He Restores My Soul

AN UNEXPECTED JOURNEY

Kim Porter

3/23/20263 min read

"He makes me to lie down in green pastures; He leads me beside the still waters. He restores my soul...” Psalm 23:2,3

Rest is so important, and the older I get, the more I realize how much I need it. I am the first to admit that I do not take the time to rest like I should. I am very much a project-oriented person and always like to be kept busy. But, that is not always a good thing. When we spend too much time ‘doing’ and very little time ‘resting', we can get overwhelmed or burn out.

The past few months have been some of the most painful, busy, and unexpected months of my life. Although I have tried to take the time I need to grieve, there have been very few moments of actual rest for me. I have found that sometimes in situations like that, the Lord ‘makes’ us rest and take the time out that we need. Over the past few weeks, I feel like the Lord 'made' me (in a sense) take the time out to relax and lay aside the burdens I had been carrying.

My husband and I had been planning to take a special trip for quite some time in celebration of our 25th wedding anniversary. We were hoping to take such a trip last fall, but it did not pan out. With everything that happened at that time with Mom’s passing, my surgery, and many other unplanned circumstances, we placed our trip on hold. It was the farthest thing from our minds in the midst of grief. But, a few weeks ago, while planning along with good friends of ours, our trip came together and it was just the break that my heart needed. I will admit that it was very difficult for me at first. When we were enroute to our destination on the plane, my mind went back to all the times that we travelled to Florida with Mom and Dad. It was our happy place. Mom loved Florida. She loved the sun. She loved the shopping. And she loved to be able to break from the stresses and pressures of life and just relax.

The closer we got to Florida, the more my heart felt sad. I couldn’t keep the tears from flowing on that plane. It was hard not to think of Mom as we started our journey. But, I know she would have been so happy for us to be able to take that time and enjoy one another.

My husband and I had such a lovely time together on our trip and the break was exactly what we needed. We gratefully accepted the rest and felt strengthened with each passing day.

Just over a week ago, we arrived back home.
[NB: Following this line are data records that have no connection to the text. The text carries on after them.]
Lemma RoundTrip_registry_witness :
  (reqCh nat (snd (RoundTrip nat rt_503_then_200 rt_ignore_cancel quiet 5 retry_5xx
                     (get_request 1 "GET") world1)) ≫= (.!! 1%positive)) = None /\
  (reqCh nat (snd (RoundTrip nat rt_503_then_200 rt_ignore_cancel quiet 5 retry_5xx
                     (get_request 1 "GET") world1)) ≫= (.!! 5%positive))
  = Some 50%positive.
Proof.
  destruct (RoundTrip_registry nat rt_503_then_200 rt_ignore_cancel quiet 5 retry_5xx
              (get_request 1 "GET") world1
              (snd (RoundTrip nat rt_503_then_200 rt_ignore_cancel quiet 5 retry_5xx
                      (get_request 1 "GET") world1))
              (fst (RoundTrip nat rt_503_then_200 rt_ignore_cancel quiet 5 retry_5xx
                      (get_request 1 "GET") world1)))
    as [Hown Hothers]; [apply surjective_pairing | vm_compute; discriminate |].
  split; [exact Hown |].
  rewrite Hothers; [reflexivity | intros p; reflexivity | discriminate].
Defined.
(** The contributions query answered with a server error, and not
    answered at all. *)
Definition client_contributions_down : GraphQLClient :=
  single_page [repo_a] (status_only 502 None).

Definition client_contributions_offline : GraphQLClient :=
  single_page [repo_a] (ConnectionFailed "timed out").

Definition mk_share (n : string) (size : Z) (color : string) : LanguageShare :=
  {| ls_name := n; ls_size := size; ls_color := color; ls_percent := 0 |}.

(** No repository at all. *)
Definition client_empty : GraphQLClient :=
  single_page [] (contributions (PInt 0)).

Definition env_minimal (k : string) : option string :=
  if String.eqb k "GITHUB_ACTOR" then Some "octo"
  else if String.eqb k "ACCESS_TOKEN" then Some "secret"
  else None.

End Samples.

(** ** Vocabulary of the statements *)

Definition size_of (item : string * Bucket) : Z := b_size (snd item).

(** Sizes never increase along the list. *)
Definition descending (sizes : list Z) : Prop := StronglySorted Z.ge sizes.

(** The sum of the sizes held by the dictionary. *)
Fixpoint dict_sum (d : list (string * Bucket)) : Z :=
  match d with
  | [] => 0
  | item :: rest => size_of item + dict_sum rest
  end.


Fixpoint sizes_sum (shares : list LanguageShare) : Z :=
  match shares with
  | [] => 0
  | share :: rest => ls_size share + sizes_sum rest
  end.

(** The accepted edges of a list of edges, in order. *)
Definition accepted (cfg : Config) (edges : list Edge) : list LanguageShare :=
  omap (accept_edge cfg) edges.

(** The sizes of the accepted edges of all the repositories the run
    counted: one [LogRepo] line per counted repository. *)
Fixpoint logged_sizes (log : list LogRecord) : Z :=
  match log with
  | [] => 0
  | LogRepo _ _ _ filtered_languages :: rest =>
      sizes_sum filtered_languages + logged_sizes rest
  | _ :: rest => logged_sizes rest
  end.

(** The number of repository lines of the log. *)
Fixpoint logged_repositories (log : list LogRecord) : Z :=
  match log with
  | [] => 0
  | LogRepo _ _ _ _ :: rest => 1 + logged_repositories rest
  | _ :: rest => logged_repositories rest
  end.

(** The state without its log. *)
Definition counters (st : Totals)
  : Z * Z * Z * Z * list (string * Bucket) :=
  (st_total_stars st, st_total_forks st, st_total_lines st,
   st_repository_count st, st_language_totals st).
(** * Recording playback of the macOS HID prototype

    A shallow embedding of [src/hid_controller/macos_hid_prototype.cpp]:
    the [RecordedAction] record, the [HIDController] class with its
    coordinate mapping, motion interpolation, click / drag sequencing and
    ASCII-to-keycode table, and [executeRecording].

    - C++ [float] is IEEE-754 binary32, taken from the standard library's
      executable specification ([SpecFloat] at precision 24, [emax] 128).
      A [float] expression is evaluated in binary32, rounding to nearest
      with ties to even, as on the targets of this program (macOS on
      x86-64 and arm64).
    - C++ [int] is a mathematical integer together with its 32-bit range;
      an operation whose result leaves the range (undefined behaviour in
      C++) has no result in the model.
    - Console output and [sleep_for] are recorded, in program order, in a
      trace of events.  The IOKit handles of the class are used by the
      constructor and destructor only and are left out. *)

From Stdlib Require Import ZArith List Bool Lia String Ascii.
From Stdlib Require Import QArith Qround Qpower Lqa.
From Stdlib Require Import Floats.SpecFloat.
Import ListNotations.

Open Scope Z_scope.

(** ** binary32 *)

Module Float32.

Definition prec : Z := 24.
Definition emax : Z := 128.

Definition float : Type := spec_float.

(** Conversion of an integer, rounding to nearest-even. *)
Definition of_int (z : Z) : float := binary_normalize prec emax z 0 false.

Definition mul : float -> float -> float := SFmul prec emax.

(** The literal [num/den] written in decimal with suffix [f], e.g.
    [0.85f] is [literal 85 100]: both integers are exact in binary32, so
    the correctly rounded quotient is the correctly rounded literal. *)
Definition literal (num den : Z) : float :=
  SFdiv prec emax (of_int num) (of_int den).

(** [2^e] as a rational, [e] of either sign. *)
Definition pow2 (e : Z) : Q := Qpower (2 # 1) e.

(** The rational denoted by a finite float (0 for the others). *)
Definition value (x : float) : Q :=
  match x with
  | S754_finite s m e => (inject_Z (cond_Zopp s (Zpos m)) * pow2 e)%Q
  | _ => 0%Q
  end.

Definition is_finite (x : float) : bool :=
  match x with
  | S754_zero _ | S754_finite _ _ _ => true
  | _ => false
  end.

(** Truncation toward zero of a finite float. *)
Definition trunc (x : float) : option Z :=
  match x with
  | S754_zero _ => Some 0
  | S754_finite s m e =>
      Some (cond_Zopp s
              (match e with
               | Zneg p => Z.shiftr (Zpos m) (Zpos p)
               | _ => Z.shiftl (Zpos m) e
               end))
  | _ => None
  end.

(** Zero of either sign, or a positive finite number. *)
Definition nonneg (x : float) : bool :=
  match x with
  | S754_zero _ | S754_finite false _ _ => true
  | _ => false
  end.

(** [0 <= x <= 1] for a float. *)
Definition in_unit (x : float) : Prop :=
  is_finite x = true /\ (0 <= value x <= 1)%Q.

End Float32.

Definition float : Type := Float32.float.

(** ** C++ [int] and [uint8_t] *)

Definition INT_MIN : Z := -2147483648.
Definition INT_MAX : Z := 2147483647.

Definition in_int (z : Z) : bool := (INT_MIN <=? z) && (z <=? INT_MAX).

Definition checked (z : Z) : option Z := if in_int z then Some z else None.

(** [a - b] on [int]. *)
Definition int_sub (a b : Z) : option Z := checked (a - b).

(** [(int) x] for a [float] [x]: truncation; no result when the truncated
    value is not an [int] (NaN and the infinities included). *)
Definition float_to_int (x : float) : option Z :=
  match Float32.trunc x with
  | Some z => checked z
  | None => None
  end.

(** [(uint8_t)(z & 0xFF)]. *)
Definition low_byte (z : Z) : Z := Z.land z 255.

(** A byte read back as a two's-complement [int8_t]. *)
Definition as_int8 (b : Z) : Z := if b <? 128 then b else b - 256.

(** ** Recorded actions *)

Inductive ActionType := MOVE | CLICK | DRAG | WAIT | TYPE.

Record RecordedAction := {
  type : ActionType;
  relativeX : float;
  relativeY : float;
  toRelativeX : float;
  toRelativeY : float;
  waitMs : Z;
  text : string
}.

(** The constructor [RecordedAction(Type t, float x = 0, float y = 0)]. *)
Definition mkAction (t : ActionType) (x y : float) : RecordedAction :=
  {| type := t; relativeX := x; relativeY := y;
     toRelativeX := Float32.of_int 0; toRelativeY := Float32.of_int 0;
     waitMs := 0; text := EmptyString |}.

(** ** The controller and its effects *)

Record HIDController := {
  screenWidth : Z;
  screenHeight : Z;
  currentX : Z;
  currentY : Z
}.

(** The member initialisers: an iPhone 14 Pro screen, cursor at the
    origin. *)
Definition initial : HIDController :=
  {| screenWidth := 390; screenHeight := 844; currentX := 0; currentY := 0 |}.

(** The lines written to [std::cout] by the public member functions. *)
Inductive Line :=
| Moved (relX relY : float) (targetX targetY : Z)
| Clicked (x y : Z)
| Dragged (fromX fromY toX toY : float)
| Typing (t : string)
| Waiting (ms : Z)
| Executing
| Complete.

(** What a run does, in program order.  The three emitters build a HID
    report and write one line ([HID Move], [HID Click], [HID Type]): the
    event keeps the arguments and the report.  [Sleep] is a
    [std::this_thread::sleep_for] of so many milliseconds. *)
Inductive Event :=
| HidMove (dx dy : Z) (report : list Z)
| HidClick (pressed : bool) (report : list Z)
| HidType (key : ascii) (keycode : Z) (report : list Z)
| Sleep (ms : Z)
| Cout (l : Line).

(** A member function: reads and updates the controller, appends to the
    trace, and may have no defined result. *)
Definition M (A : Type) : Type :=
  HIDController -> option (A * HIDController * list Event).

Definition ret {A} (a : A) : M A := fun st => Some (a, st, []).

Definition bind {A B} (m : M A) (k : A -> M B) : M B :=
  fun st =>
    match m st with
    | None => None
    | Some (a, st1, tr1) =>
        match k a st1 with
        | None => None
        | Some (b, st2, tr2) => Some (b, st2, tr1 ++ tr2)
        end
    end.

Notation "x <- m ;; k" := (bind m (fun x => k))
  (at level 61, m at next level, right associativity).
Notation "m ;; k" := (bind m (fun _ => k))
  (at level 61, right associativity).
Notation "' p <- m ;; k" := (bind m (fun x => match x with p => k end))
  (at level 61, p pattern, m at next level, right associativity).

Definition get : M HIDController := fun st => Some (st, st, []).
Definition put (st : HIDController) : M unit := fun _ => Some (tt, st, []).
Definition emit (e : Event) : M unit := fun st => Some (tt, st, [e]).
Definition lift {A} (o : option A) : M A :=
  fun st => match o with Some a => Some (a, st, []) | None => None end.

Definition sleep_for (ms : Z) : M unit := emit (Sleep ms).
Definition cout (l : Line) : M unit := emit (Cout l).

(** [for (int i = 0; i < n; i++) body]. *)
Fixpoint for_loop (n : nat) (body : M unit) : M unit :=
  match n with
  | O => ret tt
  | S n' => body ;; for_loop n' body
  end.

(** A range-based [for] over a container. *)
Fixpoint for_each {A} (l : list A) (body : A -> M unit) : M unit :=
  match l with
  | [] => ret tt
  | a :: l' => body a ;; for_each l' body
  end.

(** *** Private emitters *)

(** [report[i] = v] on a fixed-size array (the index is in range at the
    only use). *)
Fixpoint store (i : nat) (v : Z) (report : list Z) : list Z :=
  match report, i with
  | [], _ => []
  | _ :: r, O => v :: r
  | b :: r, S i' => b :: store i' v r
  end.

Definition sendMouseMove (dx dy : Z) : M unit :=
  let report := [0; low_byte dx; low_byte dy] in
  emit (HidMove dx dy report).

Definition sendMouseButton (pressed : bool) : M unit :=
  let report := [if pressed then 1 else 0; 0; 0] in
  emit (HidClick pressed report).

(** The value of a [char] (a signed byte on the target). *)
Definition code (c : ascii) : Z :=
  let n := Z.of_nat (nat_of_ascii c) in
  if n <? 128 then n else n - 256.

Definition asciiToHIDKeycode (c : ascii) : Z :=
  if (code "a" <=? code c) && (code c <=? code "z") then 4 + (code c - code "a")
  else if (code "A" <=? code c) && (code c <=? code "Z") then 4 + (code c - code "A")
  else if (code "1" <=? code c) && (code c <=? code "9") then 30 + (code c - code "1")
  else if code c =? code "0" then 39
  else if code c =? code " " then 44
  else if code c =? 10 then 40
  else 0.

(** The release report (key slot cleared) is built after the press is
    written out, and nothing is written for it. *)
Definition sendKeyPress (key : ascii) : M unit :=
  let keycode := asciiToHIDKeycode key in
  let report := [0; 0; keycode; 0; 0; 0; 0; 0] in
  emit (HidType key keycode report) ;;
  let report := store 2 0 report in
  ret tt.

(** *** Public interface *)

Definition relativeToAbsolute (relX relY : float) : M (Z * Z) :=
  st <- get ;;
  absX <- lift (float_to_int (Float32.mul relX (Float32.of_int (screenWidth st)))) ;;
  absY <- lift (float_to_int (Float32.mul relY (Float32.of_int (screenHeight st)))) ;;
  ret (absX, absY).

Definition moveToPosition (relX relY : float) : M unit :=
  '(targetX, targetY) <- relativeToAbsolute relX relY ;;
  st <- get ;;
  dx <- lift (int_sub targetX (currentX st)) ;;
  dy <- lift (int_sub targetY (currentY st)) ;;
  let steps := 10 in
  for_loop (Z.to_nat steps)
    (sendMouseMove (Z.quot dx steps) (Z.quot dy steps) ;; sleep_for 10) ;;
  put {| screenWidth := screenWidth st; screenHeight := screenHeight st;
         currentX := targetX; currentY := targetY |} ;;
  cout (Moved relX relY targetX targetY).

Definition click : M unit :=
  sendMouseButton true ;;
  sleep_for 50 ;;
  sendMouseButton false ;;
  st <- get ;;
  cout (Clicked (currentX st) (currentY st)).

Definition drag (fromX fromY toX toY : float) : M unit :=
  moveToPosition fromX fromY ;;
  sleep_for 100 ;;
  sendMouseButton true ;;
  sleep_for 100 ;;
  moveToPosition toX toY ;;
  sleep_for 100 ;;
  sendMouseButton false ;;
  cout (Dragged fromX fromY toX toY).

Definition typeText (t : string) : M unit :=
  cout (Typing t) ;;
  for_each (list_ascii_of_string t)
    (fun c => sendKeyPress c ;; sleep_for 50).
(** A store that cannot be reached. *)
Definition store_down (now : Z) : oracle :=
  {| micro_time_now := now; micro_time_pause := now;
     bill_connect := false; decrby_ok := false;
     balance_connect := false; balance_reply := None;
     lowbal_app_status := SWITCH_STATUS_SUCCESS |}.

(** An answered call (at second 1) billed at [rate] per minute to account
    [acct], in state [CS_EXECUTE]. *)
Definition call (rate : option double) (inc : option Z)
  (account : option string) (d : option rednibble_data_t)
  : switch_channel_t :=
  {| rednibble_rate := rate;
     rednibble_increment := inc;
     rednibble_account := account;
     var_nobal_amt := None; var_lowbal_amt := None;
     rednibble_total_billed := None;
     answered := Some 1000000;
     channel_state := CS_EXECUTE;
     rednibble_data := d |}.

Definition session_of (ch : switch_channel_t) : world :=
  {| channel := Some ch; lock_depth := 0%nat; trace := [] |}.

(** ** The claims' own words *)

(** C10, as the claim states it: the delta is the ceiling of the scaled
    amount and decoding it does not fall below the amount. *)
Definition never_under_debited (amount : double) : Prop :=
  dec_of amount = Qceiling (amount * 1000000)%Q
  /\ (amount <= balance_of (inject_Z (dec_of amount)))%Q.

(** C6, in the words of the spec: the balance [readBalance] reports for
    each outcome of the connection and of the read; the stored integer and
    its quotient by 1000000 are doubles. *)
Definition fail_open_balance (connected : bool) (reply : option Z) : double :=
  if connected then
    match reply with
    | Some stored => fdiv (to_double stored) 1000000
    | None => 1%Q
    end
  else 1%Q.


(** ** Reading the trace *)

(** The events that only accompany a store access or report on it: the
    connections, reads and closes, and the log lines below the warning
    level the module keeps for a clock running backward. *)
Definition plumbing (e : event) : bool :=
  match e with
  | credis_connect _ | credis_get _ | credis_close => true
  | switch_log_printf SWITCH_LOG_WARNING _ => false
  | switch_log_printf _ _ => true
  | _ => false
  end.
(** * discord-color-bot: the role-creation queue, the dropdown pages and the
      select-menu handler of [bot.js]

    The development embeds three pieces of [src/bot.js] (and of its earlier
    revision, which differs in logging, in the shape of the argument object
    handed to [guild.roles.create] and in where the handler looks up the
    name of the selected role):

    - [chunkArray] and the page construction of the [dropdown] sub-command;
    - [createRoleQueueConcurrent]: [concurrency] async workers draining one
      shared queue.  JavaScript runs each worker without interruption from
      one [await] to the next, so a worker is a small program counter naming
      the [await] it is suspended at, and the event loop is a labelled
      transition system whose labels say which suspended worker is resumed
      and with what;
    - the [interactionCreate] handler that swaps a member's colour role. *)

From Stdlib Require Import ZArith Lia Ascii String.
From stdpp Require Import base list strings gmap pretty.

#[local] Set Warnings "-clear-no-such-hyp".

Local Open Scope string_scope.
Local Open Scope list_scope.
Local Open Scope nat_scope.

(* ===================================================================== *)
(** ** Data *)
(* ===================================================================== *)

(** One entry of [roles.json].  [createRoleQueueConcurrent] destructures
    [name] and [color]; the dropdown also reads the optional [emoji]. *)
Record RoleData := mkRoleData {
  name  : string;
  color : string;
  emoji : option string
}.

(** A discord.js [Role] handle, as far as the bot reads it. *)
Record Role := mkRole {
  role_id   : string;
  role_name : string
}.

(** The guild: [guild.roles.cache], a Collection in insertion order.  The bot
    only reads it ([find], [get]); it is held fixed while a call runs, the
    read-only snapshot of the specification. *)
Record Guild := mkGuild {
  roles_cache : list Role
}.

(** [guild.roles.cache.find((r) => r.name === name)]: first match or
    [undefined]. *)
Definition cache_find (g : Guild) (n : string) : option Role :=
  List.find (fun r => bool_decide (role_name r = n)) (roles_cache g).

(** [guild.roles.cache.get(id)]. *)
Definition cache_get (g : Guild) (i : string) : option Role :=
  List.find (fun r => bool_decide (role_id r = i)) (roles_cache g).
I was sad to leave the sun and heat, but thankful to be in our home with our family. Our flight had been delayed, so we didn't get home until the wee hours of the morning, and after a couple hours of sleep, it was back to reality. I realized that we needed groceries, so I headed out to do a grocery run.

I tried to think of what we needed, but my mind was on Mom. I guess coming back home and to reality was making it more vivid in my mind. Instead of heading to the grocery store, I found myself turning into the cemetery where Mom was laid to rest. There is no memorial stone yet, but as I looked at the bare ground, my heart was gripped. Is this real? It still is a shock to my system most days.

I had been thinking a lot on Mom and on the vacations that we had taken as a family growing up in the days leading up to our trip. Sometimes in moments of grief, precious memories come in like a balm to our wounded heart. But that day at the cemetery, the sweet memories temporarily subsided and grief met me as a heavy weight on my chest.

I sat in my vehicle for a while. It was the first time I had returned there since the interment. The pain of separation was intense. But after awhile, I began to focus on the promises of God, and specifically His promise of the hope of heaven. We will be reunited with our loved ones one day. And with that, my thoughts turned once again to those precious memories of Mom.

I am grateful for the time of rest that I received during our recent trip. It gave me the strength that I needed for that moment, and has reset my heart and emotions to tackle each new day as it comes. David gave us such beautful imagery when he wrote the 23rd Psalm. Our loving Shepherd is always there to watch, lead and guide us on each of our journeys. In moments when you may feel overwhelmed in life, I encourage you to take the time you need to rest, reset, and recharge. Rest on the promises of God. Let our Good Shepherd lead you to green pastures and quiet waters. And in those moments, He will restore your soul.